Saved data entries
***
(** [download_page]: the guard returns [(None, None)] without a request;
    otherwise the request is sent, and the URL joins [visited_urls] once
    the response has passed [raise_for_status], before it is parsed. *)
Definition download_page (c : crawler) (url : string) (depth : Z)
  : option soup * crawler :=
  if bool_decide (url ∈ visited_urls c)
     || (max_pages c <=? Z.of_nat (size (visited_urls c)))
     || (max_depth c <? depth)
  then (None, record_event (Download url depth Refused) c)
  else
    match page_get w (clock c) url with
    | FetchRaises =>
        (None, record_event (Download url depth Failed) (tick c))
    | ParseRaises =>
        (None, record_event (Download url depth Unparsed)
                            (visited_add url (tick c)))
    | Fetched doc =>
        (Some doc, record_event (Download url depth Parsed)
                                (visited_add url (tick c)))
    end.

Definition text_header (url : string) (timestamp : Z) : string :=
  "URL: " +:+ url +:+ LF
  +:+ "爬取时间: " +:+ strftime timestamp +:+ LF
  +:+ "==================================================" +:+ LF +:+ LF.

(** [extract_text]: the script and style tags leave the document (the
    caller's [soup] is this same object, so the pruned document is
    returned with the text), the text is computed, and the file is
    written; an exception of [open] or of the block under it is not
    caught, and leaves the file as far as it was written. *)
Definition extract_text (c : crawler) (doc : soup) (url : string)
  : outcome (soup * string) :=
  let doc := flat_map (extract_tags ["script"; "style"]) doc in
  let text := get_text LF doc in
  let lines := List.filter (fun line => negb (bool_decide (line = "")))
                           (map py_strip (py_splitlines text)) in
  let text := py_join LF lines in
  let url_hash := get_url_hash url in
  let timestamp := now w (clock c) in
  let c := tick c in
  let filename := url_hash +:+ "_" +:+ pretty timestamp +:+ ".txt" in
  let content := text_header url timestamp +:+ text in
  match file_write w (clock c) with
  | Written => Return (doc, text) (write_text filename content (tick c))
  | WriteRaises kept =>
      Raise (write_text filename (substring 0 kept content) (tick c))
  | OpenRaises => Raise (tick c)
  end.

Definition image_extensions : list string :=
  [".jpg"; ".jpeg"; ".png"; ".gif"; ".bmp"; ".webp"].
***
Go through the records above and repeat each one exactly.

(** [download_page]: the guard returns [(None, None)] without a request;
    otherwise the request is sent, and the URL joins [visited_urls] once
    the response has passed [raise_for_status], before it is parsed. *)
Definition download_page (c : crawler) (url : string) (depth : Z)
  : option soup * crawler :=
  if bool_decide (url ∈ visited_urls c)
     || (max_pages c <=? Z.of_nat (size (visited_urls c)))
     || (max_depth c <? depth)
  then (None, record_event (Download url depth Refused) c)
  else
    match page_get w (clock c) url with
    | FetchRaises =>
        (None, record_event (Download url depth Failed) (tick c))
    | ParseRaises =>
        (None, record_event (Download url depth Unparsed)
                            (visited_add url (tick c)))
    | Fetched doc =>
        (Some doc, record_event (Download url depth Parsed)
                                (visited_add url (tick c)))
    end.

Definition text_header (url : string) (timestamp : Z) : string :=
  "URL: " +:+ url +:+ LF
  +:+ "爬取时间: " +:+ strftime timestamp +:+ LF
  +:+ "==================================================" +:+ LF +:+ LF.

(** [extract_text]: the script and style tags leave the document (the
    caller's [soup] is this same object, so the pruned document is
    returned with the text), the text is computed, and the file is
    written; an exception of [open] or of the block under it is not
    caught, and leaves the file as far as it was written. *)
Definition extract_text (c : crawler) (doc : soup) (url : string)
  : outcome (soup * string) :=
  let doc := flat_map (extract_tags ["script"; "style"]) doc in
  let text := get_text LF doc in
  let lines := List.filter (fun line => negb (bool_decide (line = "")))
                           (map py_strip (py_splitlines text)) in
  let text := py_join LF lines in
  let url_hash := get_url_hash url in
  let timestamp := now w (clock c) in
  let c := tick c in
  let filename := url_hash +:+ "_" +:+ pretty timestamp +:+ ".txt" in
  let content := text_header url timestamp +:+ text in
  match file_write w (clock c) with
  | Written => Return (doc, text) (write_text filename content (tick c))
  | WriteRaises kept =>
      Raise (write_text filename (substring 0 kept content) (tick c))
  | OpenRaises => Raise (tick c)
  end.

Definition image_extensions : list string :=
  [".jpg"; ".jpeg"; ".png"; ".gif"; ".bmp"; ".webp"].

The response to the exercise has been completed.